Please copy out every line of the listing below in which the word "Hcat" appears.
+++ DATASET ENTRIES +++
(** A successful [reset]: the buffer holds the post-reset frame
    [_num_frames] times, and the image entry of the returned step is the
    concatenation of these copies. *)
Lemma fs_reset_ok (k : string) (kw : Kwargs) self w ts (env1 : E) (w1 : World)
  (o : list (string * nat)) (raw frame : ndarray) :
  _image_key self = Some k ->
  (1 <= _num_frames self)%Z ->
  env_reset kw (fs_env self) w = (Ok ts, env1, w1) ->
  dicts w1 !! ts_observation ts = Some o ->
  well_formed_obs w1 o ->
  obs_array w1 (ts_observation ts) k = Some raw ->
  channel_first raw = Ok frame ->
  exists self' w3 vis,
    fs_reset kw self w = (Ok ts, self', w3)
    /\ fs_env self' = env1
    /\ _image_key self' = Some k
    /\ _num_frames self' = _num_frames self
    /\ Forall2 (holds_private w3) (_frames self')
         (repeat frame (Z.to_nat (_num_frames self)))
    /\ obs_array w3 (ts_observation ts) k = Some vis
    /\ concatenate (repeat frame (Z.to_nat (_num_frames self))) = Ok vis
    /\ preserves_private w1 w3.
Proof.
  intros Hik HN Hreset Ho Hwf Hraw Hcf.
  destruct (Z.to_nat (_num_frames self)) as [|n] eqn:Hn; [lia|].
  set (w2 := mk_World (arrays w1 ++ [mk_cell false frame]) (dicts w1)).
  set (frames' := repeat (Some (length (arrays w1))) (S n)).
  destruct (channel_first_shape raw frame Hcf) as [Hh [Ww [C [Hshape _]]]].
  pose proof (concatenate_repeat frame C [Hh; Ww] n Hshape) as Hcat.
  set (vis := mk_ndarray (dtype frame) [(S n * C)%nat; Hh; Ww]
                (concat (repeat (data frame) (S n)))) in *.
  assert (Hbuf' : Forall2 (holds_private w2) frames' (repeat frame (S n))).
  { apply holds_private_repeat. simpl.
    rewrite lookup_app_r by lia. now rewrite Nat.sub_diag. }
  assert (Hready : stack_ready (_num_frames self) frames' w2 vis).
  { exists (repeat frame (S n)). split; [|split].
    - unfold frames'. rewrite repeat_length. lia.
    - now apply holds_private_frames_hold.
    - exact Hcat. }
  destruct (obs_array_key w1 _ k raw o Ho Hraw) as [v Hv].
  exists (fs_with self env1 frames'). eexists. exists vis.
  unfold fs_reset. rewrite Hreset, Hik.
  rewrite (extract_image_ok k ts w1 raw frame Hraw Hcf).
  rewrite Hn, append_n_full. fold frames'. fold w2.
  rewrite (fs_transform_observation_ok (Some k) (_num_frames self) frames' ts w2
             o vis Ho (well_formed_obs_extend w1 _ _ o Hwf) (or_intror Hready)).
  split; [reflexivity|]. split; [reflexivity|]. split; [exact Hik|].
  split; [reflexivity|]. split; [|split; [|split]].
  - cbn [_frames fs_with]. eapply holds_private_preserved; [|exact Hbuf'].
    apply extends_preserves_private.
  - rewrite (transformed_obs_array (Some k) vis w2 o _ k v Ho Hv).
    unfold transformed_entry. cbn [fst]. now rewrite decide_True.
  - exact Hcat.
  - unfold w2. cbn [arrays]. rewrite <- app_assoc.
    apply extends_preserves_private.
Qed.

End FrameStack.

Section FrameStackRuns.
Context `{Float32Cast} {E : Type} `{LawfulEnvironment E}.
Implicit Types (self : FrameStackWrapper E) (w : World) (ts : TimeStep).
+++
ANSWER SPACE:
  pose proof (concatenate_repeat frame C [Hh; Ww] n Hshape) as Hcat.
    - exact Hcat. }
  - exact Hcat.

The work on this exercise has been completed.